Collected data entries

Lemma map_fixed_spec mem m a k p f : mem_ok m -> 0 <= a -> 0 < k -> a + k <= max_addr m ->
  (forall s, In s (reserves m) -> misses (a, k) (ps s)) ->
  (reserved_until m <> 0 -> initial_brk m < program_break m -> misses (heap m) (a, k)) ->
  forall want, want = Z.max (lenZ (carve a (stop a k) (regions m)) + 1) (lenZ (regions m)) - lenZ (regions m) ->
  exists m' x, op_match (on_mappings (try_reserve region_size mem want))
                 (fun _ => do! _ <- munmap_prepared a k; do! _ <- insert_region (mkRegion a k p f); op_ret a)
                 (fun _ => op_ret MAP_FAILED) m = Some (m', Ok x)
    /\ mem_ok m' /\ frame m m'
    /\ (x = MAP_FAILED /\ m' = m \/ x = a /\ mapped_over (regions m) (regions m') a k p f).
Proof.
  intros Hok Ha Hk Ht Hs Hh want ->. pose proof Hok as [? ? Hsort ? ? ? Hmax ? ? ? ?].
  assert (stop a k = a + k) as Es by (unfold stop, saturating_add; lia). unfold op_match.
  destruct (reserve_mappings mem (Z.max (lenZ (carve a (stop a k) (regions m)) + 1) (lenZ (regions m)) - lenZ (regions m)) m Hok)
    as (cap & [[]|e] & -> & Hcap & Hr & He).
  2: { destruct (He e eq_refl) as [-> _]. exists m, MAP_FAILED. by split_and!; auto. }
  specialize (Hr eq_refl). pose proof (room_ok m cap Hok Hcap) as H1.
  destruct (munmap_prepared_spec (with_room m cap) a k H1) as [E2 H2]; [lia|simpl; rewrite with_room_regions; lia|].
  rewrite (bind_ok _ _ _ _ _ E2). rewrite with_room_regions in E2.
  set (m2 := unmapped (with_room m cap) a (stop a k)) in *. set (r := mkRegion a k p f).
  assert (forall y, In y (carve a (stop a k) (regions m)) -> misses (pr r) (pr y)) as Hmiss.
  { intros y Hy. destruct (carve_inside a (stop a k) (regions m) y (sorted_regions_ok _ Hsort) ltac:(lia) Hy) as [Hm _].
    rewrite Es in Hm. by replace (a + k - a) with k in Hm by lia. }
  destruct (insert_region_spec m2 r H2) as [E3 H3].
  - unfold region_ok. simpl. lia.
  - simpl. lia.
  - intros y [Hy|Hy]; apply in_map_iff in Hy as (z & <- & Hz); [by apply Hmiss|by apply Hs].
  - done.
  - change (lenZ (carve a (stop a k) (regions m)) + 1 <= cap). lia.
  - rewrite (bind_ok _ _ _ _ _ E3). eexists _, a. split; [reflexivity|]. split; [exact H3|]. split; [done|]. right.
    split; [done|]. intros b. cbn [regions mappings with_mappings values].
    change (regions m2) with (carve a (stop a k) (regions m)). rewrite at_byte_place by done.
    rewrite at_byte_carve by (by apply sorted_regions_ok). unfold covers. simpl. rewrite Es.
    by destruct ((a <=? b) && (b <? a + k)).
Qed.
(* ===== verification/PreparedMap.v ===== *)
(** * The ordered map of the kernel (crates/runtime-core/src/prepared_map.rs)

    [PreparedMap] is an AVL tree whose nodes are allocated and charged to a
    budget before they are published, so that insertion itself cannot fail.
    The tree, its rebalancing, its iterators and the map operations are
    modelled; an [expect] on a missing child and an index past the iterator's
    fixed stack are panics ([None]). The budget reservation a node carries is
    accounted for elsewhere and left out of the node. *)

From S2P Require Import Prelude.

(** [Ord] of a key type, with the laws the trait documents. *)
Class OrdKey (K : Type) : Type := {
  cmp : K -> K -> comparison;
  cmp_eq : forall a b, cmp a b = Eq <-> a = b;
  cmp_antisym : forall a b, cmp b a = CompOpp (cmp a b);
  cmp_trans : forall a b c, cmp a b = Lt -> cmp b c = Lt -> cmp a c = Lt;
}.

#[refine, global] Instance Z_ordkey : OrdKey Z := {
  cmp := Z.compare;
  cmp_eq := Z.compare_eq_iff;
  cmp_antisym a b := Z.compare_antisym a b;
}.
Proof. intros a b c. rewrite !Z.compare_lt_iff. lia. Defined.

Section Tree.
Context {K V : Type} `{OrdKey K}.

(** [Link]: [None] is [Leaf], a boxed node carries its height. *)
Inductive tree : Type :=
  | Leaf
  | Node (left : tree) (key : K) (value : V) (right : tree) (node_height : Z).

Definition height (t : tree) : Z := match t with Leaf => 0 | Node _ _ _ _ h => h end.

(** A node after [update]. *)
Definition update (l : tree) (k : K) (v : V) (r : tree) : tree :=
  Node l k v r (1 + Z.max (height l) (height r)).

Definition rotate_left (root : tree) : option tree :=
  match root with
  | Node l k v (Node pl pk pv pr _) _ => Some (update (update l k v pl) pk pv pr)
  | _ => None
  end.

Definition rotate_right (root : tree) : option tree :=
  match root with
  | Node (Node pl pk pv pr _) k v r _ => Some (update pl pk pv (update pr k v r))
  | _ => None
  end.

(** [balance] of the node with these fields. *)
Definition balance (l : tree) (k : K) (v : V) (r : tree) : option tree :=
  if height r + 1 <? height l then
    match l with
    | Leaf => None
    | Node cl _ _ cr _ =>
        l' ← (if height cl <? height cr then rotate_left l else Some l);
        rotate_right (update l' k v r)
    end
  else if height l + 1 <? height r then
    match r with
    | Leaf => None
    | Node cl _ _ cr _ =>
        r' ← (if height cr <? height cl then rotate_right r else Some r);
        rotate_left (update l k v r')
    end
  else Some (update l k v r).

(** [insert]: the new tree and the entry that was displaced. *)
Fixpoint insert (root : tree) (k : K) (v : V) : option (tree * option (K * V)) :=
  match root with
  | Leaf => Some (Node Leaf k v Leaf 1, None)
  | Node l rk rv r h =>
      match cmp k rk with
      | Lt => '(child, prior) ← insert l k v; t ← balance child rk rv r; Some (t, prior)
      | Gt => '(child, prior) ← insert r k v; t ← balance l rk rv child; Some (t, prior)
      | Eq => Some (Node l k v r h, Some (rk, rv))
      end
  end.

(** [join]: every key of [left] is below the middle, every key of [right]
    above. The recursion goes down the higher side. *)
Fixpoint join (left : tree) (k : K) (v : V) : tree -> option tree :=
  fix join_right (right : tree) : option tree :=
    if height right + 1 <? height left then
      match left with
      | Leaf => None
      | Node ll lk lv lr _ => lr' ← join lr k v right; balance ll lk lv lr'
      end
    else if height left + 1 <? height right then
      match right with
      | Leaf => None
      | Node rl rk rv rr _ => rl' ← join_right rl; balance rl' rk rv rr
      end
    else Some (update left k v right).

Fixpoint take_min (root : tree) : option (tree * (K * V)) :=
  match root with
  | Leaf => None
  | Node Leaf k v r _ => Some (r, (k, v))
  | Node l k v r _ => '(l', minimum) ← take_min l; t ← balance l' k v r; Some (t, minimum)
  end.

(** Two subtrees without a middle: the minimum of the right one joins them. *)
Definition join_pair (l r : tree) : option tree :=
  match r with
  | Leaf => Some l
  | _ => '(r', (mk, mv)) ← take_min r; join l mk mv r'
  end.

WHAT THE TASK REQUIRES> When a line in the records above holds "rewrite", that line is to be reported.

SOLVED EXERCISE>
  destruct (munmap_prepared_spec (with_room m cap) a k H1) as [E2 H2]; [lia|simpl; rewrite with_room_regions; lia|].
  rewrite (bind_ok _ _ _ _ _ E2). rewrite with_room_regions in E2.
    rewrite Es in Hm. by replace (a + k - a) with k in Hm by lia. }
  - rewrite (bind_ok _ _ _ _ _ E3). eexists _, a. split; [reflexivity|]. split; [exact H3|]. split; [done|]. right.
    change (regions m2) with (carve a (stop a k) (regions m)). rewrite at_byte_place by done.
    rewrite at_byte_carve by (by apply sorted_regions_ok). unfold covers. simpl. rewrite Es.
Proof. intros a b c. rewrite !Z.compare_lt_iff. lia. Defined.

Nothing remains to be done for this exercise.